The REME scores still increased. The eyes appeared to “know” what the correct answer should be, even though the subject did not consciously return the correct answer. By “know,” I really mean that the neural regions were directing the eyes. At some level, the brain was aware of the correct answer all along. For whatever reason, the organ did not return the correct answer to the subject. It means that accurate memory retriev-al was evident in eye movement behavior even when the subject’s judgment was incorrect.
This is a bombshell of a finding. Even if the subject was unable to recall a learned relationship between the face and the background, it appeared that the eyes and the hippocampus retained some of the information. And the eyes still responded correctly. At the very least, these data demonstrate that something beyond the hippocampus is required to make a previously encountered memory conscious.

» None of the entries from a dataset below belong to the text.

(** * Packs and streaming operators of madis: a shallow embedding

    The development follows [src/functions/row/jpacks.py] (the row
    functions over packs) and [src/functions/vtable/igroup.py] (the
    [igroup] virtual table).  Python values are an inductive type, Python
    exceptions are an explicit result type, dictionaries are [gmap]s,
    and a generator is the sequence of what it yields together with the
    way it ends. *)

From Stdlib Require Import ZArith NArith String Ascii List Decimal
  DecimalString DecimalN DecimalZ Sorted Permutation Lia.
From stdpp Require Import base option list gmap strings.

(** ** Python values *)

(** One decimal digit; the first digit of the fraction of a real. *)
Inductive digit : Set :=
  d0 | d1 | d2 | d3 | d4 | d5 | d6 | d7 | d8 | d9.

(** What [json.loads] returns and what SQLite passes to a row function:
    [None], [int], [float], text and [list].  A real is kept as the
    decimal literal it was written with (sign, integer part, first digit
    of the fraction, other digits of the fraction): binary rounding and
    exponent notation are outside the model. *)
Unset Elimination Schemes.
Inductive Value : Type :=
  | Null
  | Integer (n : Z)
  | Real (neg : bool) (whole : N) (fh : digit) (ft : uint)
  | Text (s : string)
  | Sequence (l : list Value).
Set Elimination Schemes.
(** XORing a byte into the accumulator only touches its low byte. *)
Lemma lxor_low_byte (acc b : Z) :
  0 <= acc -> is_byte b -> Z.lxor acc b = spec_xor_low_byte acc b.
Proof.
  intros Hacc Hb. unfold spec_xor_low_byte. unfold is_byte in Hb.
  assert (Hlo : 0 <= acc mod 256 < 256) by (apply Z.mod_pos_bound; lia).
  assert (Hx : 0 <= Z.lxor (acc mod 256) b < 2 ^ 8)
    by (apply lxor_bound; change (2 ^ 8) with 256; lia).
  assert (Hhi : acc - acc mod 256 = Z.shiftl (Z.shiftr acc 8) 8).
  { rewrite Z.shiftl_mul_pow2, Z.shiftr_div_pow2 by lia.
    change (2 ^ 8) with 256. pose proof (Z.div_mod acc 256). lia. }
  assert (Habove : forall y m, 0 <= y < 2 ^ 8 -> 8 <= m -> Z.testbit y m = false).
  { intros y m Hy Hm. destruct (Z.eq_dec y 0) as [->|?]; [apply Z.bits_0|].
    apply Z.bits_above_log2; [lia|].
    assert (Z.log2 y < 8) by (apply Z.log2_lt_pow2; lia). lia. }
  rewrite Hhi, Z.add_nocarry_lxor.
  - apply Z.bits_inj'. intros n Hn. rewrite !Z.lxor_spec.
    destruct (Z.lt_ge_cases n 8) as [Hlt|Hge].
    + rewrite Z.shiftl_spec_low by lia.
      change 256 with (2 ^ 8). now rewrite Z.mod_pow2_bits_low by lia.
    + rewrite Z.shiftl_spec, Z.shiftr_spec by lia.
      change 256 with (2 ^ 8). rewrite Z.mod_pow2_bits_high by lia.
      replace (n - 8 + 8) with n by lia.
      now rewrite (Habove b n) by lia.
  - apply Z.bits_inj'. intros m Hm. rewrite Z.land_spec, Z.bits_0.
    destruct (Z.lt_ge_cases m 8) as [Hlt|Hge].
    + now rewrite Z.shiftl_spec_low by lia.
    + rewrite (Habove _ m Hx Hge). apply andb_false_r.
Qed.

(** The accumulator stays below [2^k] for every width [k] of at least 16
    bits: the 16 bits of the checksum and the 32 bits of [unsigned int]. *)
Section AccumulatorWidth.
Variable k : Z.
Hypothesis Hk : 16 <= k.

Lemma pow2_16_le : 2 ^ 16 <= 2 ^ k.
Proof. apply Z.pow_le_mono_r; lia. Qed.

Lemma crc16_round_bound (crc : Z) :
  0 <= crc < 2 ^ k -> 0 <= crc16_round crc < 2 ^ k.
Proof.
  intros Hc. unfold crc16_round. pose proof pow2_16_le as Hp.
  assert (Hs : 0 <= Z.shiftr crc 1 < 2 ^ k).
  { rewrite Z.shiftr_div_pow2 by lia. change (2 ^ 1) with 2.
    split; [apply Z.div_pos; lia|].
    apply Z.div_lt_upper_bound; lia. }
  destruct (negb (Z.land crc 1 =? 0)); [|exact Hs].
  apply lxor_bound; [lia|exact Hs|].
  change (2 ^ 16) with 65536 in Hp. lia.
Qed.

Lemma crc16_rounds_bound (i : nat) (crc : Z) :
  0 <= crc < 2 ^ k -> 0 <= crc16_rounds i crc < 2 ^ k.
Proof.
  revert crc. induction i as [|i IH]; intros crc Hc; [exact Hc|].
  cbn [crc16_rounds]. apply IH. now apply crc16_round_bound.
Qed.

Lemma crc16_byte_bound (crc b : Z) :
  0 <= crc < 2 ^ k -> is_byte b -> 0 <= crc16_byte crc b < 2 ^ k.
Proof.
  intros Hc Hb. unfold crc16_byte. apply crc16_rounds_bound.
  apply lxor_bound; [lia|exact Hc|]. unfold is_byte in Hb.
  pose proof pow2_16_le as Hp. change (2 ^ 16) with 65536 in Hp. lia.
Qed.

Lemma fold_crc16_byte_bound (l : list Z) (crc : Z) :
  0 <= crc < 2 ^ k -> Forall is_byte l ->
  0 <= fold_left crc16_byte l crc < 2 ^ k.
Proof.
  intros Hc Hl. revert crc Hc.
  induction Hl as [|b l Hb Hl IH]; intros crc Hc; [exact Hc|].
  cbn [fold_left]. apply IH. now apply crc16_byte_bound.
Qed.

End AccumulatorWidth.

Lemma crc16_byte_spec (crc b : Z) :
  0 <= crc -> is_byte b -> crc16_byte crc b = spec_crc16_byte crc b.
Proof.
  intros Hc Hb. unfold crc16_byte, spec_crc16_byte.
  now rewrite crc16_rounds_spec, lxor_low_byte.
Qed.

These results suggest other ways to measure hippocampal memory formation that don’t depend on the subject’s conscious reporting. What other brain regions might be needed? The clue may come from the differential communication with the PFC. The connections between cortex and hippocampus became far less lively when the subject made a mistake. Because the PFC is involved in decision-making processes, its recruitment is hardly a surprising find. The intriguing decrease was not expected, however. It suggests new experimental directions in attempting to understand what the brain goes through when mistakes are being made.

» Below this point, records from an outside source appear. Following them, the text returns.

(** * Sales dashboard: the aggregation / KPI engine

    A shallow embedding of the data service of the sales panel
    (CSV normalisation, filter engine, KPI calculator, sector pivot,
    entity and product aggregators and geo resolver) together with the
    totals of the pivot table component and the selection, trend and
    paging helpers of the application shell, and the properties of the
    specification and of the code checked on it.

    Modelling conventions
    - a JavaScript [string] is a Rocq [string]: the sequence of the bytes of
      its UTF-8 encoding. On ASCII text (dates, month keys, the gazetteer)
      bytes and UTF-16 code units coincide, so [substring], [startsWith],
      [split] and the relational operators are the JavaScript ones.
      [toUpperCase] and [normalize("NFD")] are exact on Latin-1 text;
    - a JavaScript [number] is a rational [Q]: arithmetic is exact, the
      rounding of IEEE doubles is not modelled, and [NaN] is an explicit
      [None] where the code can produce it;
    - an object used as a dictionary is a [gmap string _] when only lookups
      and the number of keys matter, and an association list in insertion
      order when the order of [Object.keys] / [Object.values] is observed;
      keys are ordinary strings (no clash with [Object.prototype]), except
      in the entity and product aggregators, where the clash is modelled;
    - a [Set] of strings is a [gset string] when only its size is read, and
      the list of its elements in the order of their first occurrence when
      it is turned into an array;
    - [Array.prototype.sort] with a comparator is a stable sort;
    - a [Date] built from year, month and day is the number of its civil day
      (see the section on calendar dates). *)

From Stdlib Require Import QArith Qabs Qround ZArith String Ascii List.
From Stdlib Require Import DecimalString DecimalNat.
From stdpp Require Import gmap strings list fin_maps sorting.

Local Open Scope string_scope.
Local Open Scope list_scope.

(** ** The data model ([types.ts]) *)

Inductive Channel := RC | WEB | VD | TV.

Definition channelText (c : Channel) : string :=
  match c with RC => "RC" | WEB => "WEB" | VD => "VD" | TV => "TV" end.

(** [operClass: 'VD' | 'DV'] *)
Inductive OperClass := OpVD | OpDV.

#[global] Instance OperClass_eq_dec : EqDecision OperClass.
Proof. solve_decision. Defined.

Record SaleRecord := mkSale {
  rowId : string;
  date : string;
  region : string;
  division : string;
  sector : string;
  salesRep : string;
  channel : Channel;
  supplier : string;
  cnpj : string;
  companyName : string;
  productCode : string;
  productDesc : string;
  amount : Q;
  quantity : Z;
  orderId : string;
  operClass : OperClass;
  paymentTerms : string;
  networkName : string;
  city : option string;
  state : option string
}.

Module FilterState.
Record t := mk {
    division : list string;
    region : list string;
    sector : list string;
    salesRep : list string;
    channel : list string;
    supplier : list string;
    startMonth : string;
    endMonth : string
}.
End FilterState.

(** ** JavaScript string helpers *)

(** The relational operators on strings: [a < b], [a > b], [a <= b],
    [a >= b]. *)
Definition strLt (a b : string) : bool := String.ltb a b.
Definition strGt (a b : string) : bool := String.ltb b a.
Definition strLe (a b : string) : bool := String.leb a b.
Definition strGe (a b : string) : bool := String.leb b a.

(** [Array.from(new Set(arr))]: the distinct elements in the order of their
    first occurrence. *)
Fixpoint arrayFromSet (arr : list string) : list string :=
  match arr with
  | [] => []
  | x :: rest => x :: List.filter (fun y => negb (String.eqb y x)) (arrayFromSet rest)
  end.

(** [arr.filter(Boolean)] on strings: the empty string is the only falsy one. *)
Definition filterBoolean (arr : list string) : list string :=
  List.filter (fun s => negb (String.eqb s "")) arr.

(** [arr.sort()] on strings: ascending in the order of [<]. *)
Definition sortStrings (arr : list string) : list string :=
  merge_sort String.le arr.

(** [arr.includes(v)] *)
Definition includes (arr : list string) (v : string) : bool :=
  existsb (String.eqb v) arr.

(** [s.substring(0, 7)] *)
Definition monthOf (s : string) : string := String.substring 0 7 s.

(** *** Characters, white space and numerals *)

Definition code (c : ascii) : nat := nat_of_ascii c.

Definition isDigit (c : ascii) : bool := (48 <=? code c)%nat && (code c <=? 57)%nat.

Definition digitVal (c : ascii) : Z := Z.of_nat (code c) - 48.

(** The value of a run of decimal digits, most significant first. *)
Definition digitsVal (ds : list ascii) : Z :=
  fold_left (fun acc c => 10 * acc + digitVal c)%Z ds 0%Z.

(** The longest prefix of characters satisfying [p], and the rest. *)
Fixpoint span (p : ascii -> bool) (s : list ascii) : list ascii * list ascii :=
  match s with
  | c :: rest =>
      if p c then let '(a, b) := span p rest in (c :: a, b) else ([], s)
  | [] => ([], [])
  end.

(** The white space characters of ECMAScript ([WhiteSpace] and
    [LineTerminator]), each as the bytes of its UTF-8 encoding: TAB, LF, VT,
    FF, CR, SP, U+00A0, U+1680, U+2000..U+200A, U+2028, U+2029, U+202F,
    U+205F, U+3000 and U+FEFF. *)
Definition whiteSpace : list (list nat) :=
  [ [9]; [10]; [11]; [12]; [13]; [32]; [194; 160]; [225; 154; 128];
    [226; 128; 128]; [226; 128; 129]; [226; 128; 130]; [226; 128; 131];
    [226; 128; 132]; [226; 128; 133]; [226; 128; 134]; [226; 128; 135];
    [226; 128; 136]; [226; 128; 137]; [226; 128; 138]; [226; 128; 168];
    [226; 128; 169]; [226; 128; 175]; [226; 129; 159]; [227; 128; 128];
    [239; 187; 191] ]%nat.

(** [Some rest] when [s] is [pat] followed by [rest]. *)
Fixpoint stripPrefix (pat : list nat) (s : list ascii) : option (list ascii) :=
  match pat, s with
  | [], _ => Some s
  | n :: pat', c :: s' => if (code c =? n)%nat then stripPrefix pat' s' else None
  | _ :: _, [] => None
  end.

One has to be careful of data like these, of course. One factor not controlled for in these studies is whether the subjects were conscious of the correct selection at the same time their eyes lingered on the matching face. They may have been aware of the correct choice, but in the intervening brief time between seeing the picture and selecting a face, they second-guessed themselves.
That’s hardly a deal killer. The real contribution of this work is to show that there are other ways of retrieving accurate information than direct interrogation of the witness.
And that has some powerful implications, especially for law enforcement professionals. Hooked up to these machines, you as a witness may indeed be confronted with a lineup of suspects who may have fired the gun in the bar. Your conscious recollection is just as fuzzy as ever, and you report that you cannot positively ID anybody. Your eyes (unbeknown to you) are consistently drawn to the actual perpetrator, however, revealing the correct version of the event. The machine detects this and the perpetrator, in the face of overwhelming technological superiority, breaks down and confesses. Sound like a fantasy? In the future, that may only be true of the perpetrator’s reaction.